→ **TASK**:
Copy out every record that follows, word for word.

Extracted records:
══════
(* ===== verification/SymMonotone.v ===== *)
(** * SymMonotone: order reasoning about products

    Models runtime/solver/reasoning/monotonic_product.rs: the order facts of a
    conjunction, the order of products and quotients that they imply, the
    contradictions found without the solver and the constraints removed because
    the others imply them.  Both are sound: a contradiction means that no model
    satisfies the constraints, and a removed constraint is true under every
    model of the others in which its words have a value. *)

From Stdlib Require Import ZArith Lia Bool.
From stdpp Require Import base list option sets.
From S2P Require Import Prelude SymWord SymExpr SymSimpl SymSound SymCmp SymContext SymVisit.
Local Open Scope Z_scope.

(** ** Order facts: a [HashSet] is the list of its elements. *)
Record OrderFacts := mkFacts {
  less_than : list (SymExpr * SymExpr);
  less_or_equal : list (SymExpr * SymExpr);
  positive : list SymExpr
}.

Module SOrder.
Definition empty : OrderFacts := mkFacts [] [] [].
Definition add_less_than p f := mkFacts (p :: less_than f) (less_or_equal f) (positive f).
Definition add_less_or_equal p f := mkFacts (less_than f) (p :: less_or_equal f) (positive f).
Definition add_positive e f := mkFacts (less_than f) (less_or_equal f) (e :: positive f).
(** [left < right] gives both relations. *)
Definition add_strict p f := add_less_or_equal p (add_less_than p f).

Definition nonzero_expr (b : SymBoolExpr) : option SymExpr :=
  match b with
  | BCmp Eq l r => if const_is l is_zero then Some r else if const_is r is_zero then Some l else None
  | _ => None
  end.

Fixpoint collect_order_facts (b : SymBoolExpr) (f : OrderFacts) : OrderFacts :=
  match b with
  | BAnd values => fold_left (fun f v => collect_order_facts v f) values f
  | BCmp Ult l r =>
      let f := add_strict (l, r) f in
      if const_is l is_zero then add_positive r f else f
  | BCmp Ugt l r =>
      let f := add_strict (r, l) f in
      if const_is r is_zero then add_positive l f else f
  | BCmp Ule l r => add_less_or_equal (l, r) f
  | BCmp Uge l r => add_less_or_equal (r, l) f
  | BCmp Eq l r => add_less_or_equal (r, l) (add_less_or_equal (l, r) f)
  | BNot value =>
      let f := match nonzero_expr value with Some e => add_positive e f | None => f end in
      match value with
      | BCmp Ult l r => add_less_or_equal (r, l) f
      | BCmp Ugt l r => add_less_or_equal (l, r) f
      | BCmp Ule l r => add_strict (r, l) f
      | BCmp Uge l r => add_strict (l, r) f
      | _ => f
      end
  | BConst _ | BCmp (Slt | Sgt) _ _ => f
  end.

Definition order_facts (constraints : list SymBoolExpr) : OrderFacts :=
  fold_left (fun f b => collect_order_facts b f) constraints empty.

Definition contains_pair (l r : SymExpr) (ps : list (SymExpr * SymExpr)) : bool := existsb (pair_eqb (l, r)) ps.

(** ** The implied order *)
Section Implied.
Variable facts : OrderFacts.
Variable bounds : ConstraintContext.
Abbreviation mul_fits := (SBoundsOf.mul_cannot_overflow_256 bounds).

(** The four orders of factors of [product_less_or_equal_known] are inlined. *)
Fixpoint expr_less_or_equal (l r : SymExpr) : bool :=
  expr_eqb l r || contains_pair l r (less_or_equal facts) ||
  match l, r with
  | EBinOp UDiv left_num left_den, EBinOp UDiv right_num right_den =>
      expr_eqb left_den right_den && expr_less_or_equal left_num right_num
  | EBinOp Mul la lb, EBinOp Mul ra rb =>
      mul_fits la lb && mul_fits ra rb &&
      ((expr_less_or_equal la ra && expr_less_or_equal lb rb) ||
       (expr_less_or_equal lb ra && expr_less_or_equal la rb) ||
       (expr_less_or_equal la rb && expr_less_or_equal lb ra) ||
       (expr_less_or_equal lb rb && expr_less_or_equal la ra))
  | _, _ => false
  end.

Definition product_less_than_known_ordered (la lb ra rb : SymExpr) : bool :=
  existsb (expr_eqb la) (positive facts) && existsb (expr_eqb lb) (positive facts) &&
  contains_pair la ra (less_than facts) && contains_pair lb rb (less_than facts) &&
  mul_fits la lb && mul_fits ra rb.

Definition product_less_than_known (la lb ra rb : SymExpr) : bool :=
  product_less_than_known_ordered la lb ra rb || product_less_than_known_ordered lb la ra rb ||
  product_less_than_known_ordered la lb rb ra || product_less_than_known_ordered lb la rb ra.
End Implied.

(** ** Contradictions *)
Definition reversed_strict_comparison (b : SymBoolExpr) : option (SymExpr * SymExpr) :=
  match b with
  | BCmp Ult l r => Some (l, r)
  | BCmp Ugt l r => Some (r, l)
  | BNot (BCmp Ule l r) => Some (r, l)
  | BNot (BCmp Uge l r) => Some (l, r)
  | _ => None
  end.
══════
→ **COMPLETED TASK**:
(* ===== verification/SymMonotone.v ===== *)
(** * SymMonotone: order reasoning about products

    Models runtime/solver/reasoning/monotonic_product.rs: the order facts of a
    conjunction, the order of products and quotients that they imply, the
    contradictions found without the solver and the constraints removed because
    the others imply them.  Both are sound: a contradiction means that no model
    satisfies the constraints, and a removed constraint is true under every
    model of the others in which its words have a value. *)

From Stdlib Require Import ZArith Lia Bool.
From stdpp Require Import base list option sets.
From S2P Require Import Prelude SymWord SymExpr SymSimpl SymSound SymCmp SymContext SymVisit.
Local Open Scope Z_scope.

(** ** Order facts: a [HashSet] is the list of its elements. *)
Record OrderFacts := mkFacts {
  less_than : list (SymExpr * SymExpr);
  less_or_equal : list (SymExpr * SymExpr);
  positive : list SymExpr
}.

Module SOrder.
Definition empty : OrderFacts := mkFacts [] [] [].
Definition add_less_than p f := mkFacts (p :: less_than f) (less_or_equal f) (positive f).
Definition add_less_or_equal p f := mkFacts (less_than f) (p :: less_or_equal f) (positive f).
Definition add_positive e f := mkFacts (less_than f) (less_or_equal f) (e :: positive f).
(** [left < right] gives both relations. *)
Definition add_strict p f := add_less_or_equal p (add_less_than p f).

Definition nonzero_expr (b : SymBoolExpr) : option SymExpr :=
  match b with
  | BCmp Eq l r => if const_is l is_zero then Some r else if const_is r is_zero then Some l else None
  | _ => None
  end.

Fixpoint collect_order_facts (b : SymBoolExpr) (f : OrderFacts) : OrderFacts :=
  match b with
  | BAnd values => fold_left (fun f v => collect_order_facts v f) values f
  | BCmp Ult l r =>
      let f := add_strict (l, r) f in
      if const_is l is_zero then add_positive r f else f
  | BCmp Ugt l r =>
      let f := add_strict (r, l) f in
      if const_is r is_zero then add_positive l f else f
  | BCmp Ule l r => add_less_or_equal (l, r) f
  | BCmp Uge l r => add_less_or_equal (r, l) f
  | BCmp Eq l r => add_less_or_equal (r, l) (add_less_or_equal (l, r) f)
  | BNot value =>
      let f := match nonzero_expr value with Some e => add_positive e f | None => f end in
      match value with
      | BCmp Ult l r => add_less_or_equal (r, l) f
      | BCmp Ugt l r => add_less_or_equal (l, r) f
      | BCmp Ule l r => add_strict (r, l) f
      | BCmp Uge l r => add_strict (l, r) f
      | _ => f
      end
  | BConst _ | BCmp (Slt | Sgt) _ _ => f
  end.

Definition order_facts (constraints : list SymBoolExpr) : OrderFacts :=
  fold_left (fun f b => collect_order_facts b f) constraints empty.

Definition contains_pair (l r : SymExpr) (ps : list (SymExpr * SymExpr)) : bool := existsb (pair_eqb (l, r)) ps.

(** ** The implied order *)
Section Implied.
Variable facts : OrderFacts.
Variable bounds : ConstraintContext.
Abbreviation mul_fits := (SBoundsOf.mul_cannot_overflow_256 bounds).

(** The four orders of factors of [product_less_or_equal_known] are inlined. *)
Fixpoint expr_less_or_equal (l r : SymExpr) : bool :=
  expr_eqb l r || contains_pair l r (less_or_equal facts) ||
  match l, r with
  | EBinOp UDiv left_num left_den, EBinOp UDiv right_num right_den =>
      expr_eqb left_den right_den && expr_less_or_equal left_num right_num
  | EBinOp Mul la lb, EBinOp Mul ra rb =>
      mul_fits la lb && mul_fits ra rb &&
      ((expr_less_or_equal la ra && expr_less_or_equal lb rb) ||
       (expr_less_or_equal lb ra && expr_less_or_equal la rb) ||
       (expr_less_or_equal la rb && expr_less_or_equal lb ra) ||
       (expr_less_or_equal lb rb && expr_less_or_equal la ra))
  | _, _ => false
  end.

Definition product_less_than_known_ordered (la lb ra rb : SymExpr) : bool :=
  existsb (expr_eqb la) (positive facts) && existsb (expr_eqb lb) (positive facts) &&
  contains_pair la ra (less_than facts) && contains_pair lb rb (less_than facts) &&
  mul_fits la lb && mul_fits ra rb.

Definition product_less_than_known (la lb ra rb : SymExpr) : bool :=
  product_less_than_known_ordered la lb ra rb || product_less_than_known_ordered lb la ra rb ||
  product_less_than_known_ordered la lb rb ra || product_less_than_known_ordered lb la rb ra.
End Implied.

(** ** Contradictions *)
Definition reversed_strict_comparison (b : SymBoolExpr) : option (SymExpr * SymExpr) :=
  match b with
  | BCmp Ult l r => Some (l, r)
  | BCmp Ugt l r => Some (r, l)
  | BNot (BCmp Ule l r) => Some (r, l)
  | BNot (BCmp Uge l r) => Some (l, r)
  | _ => None
  end.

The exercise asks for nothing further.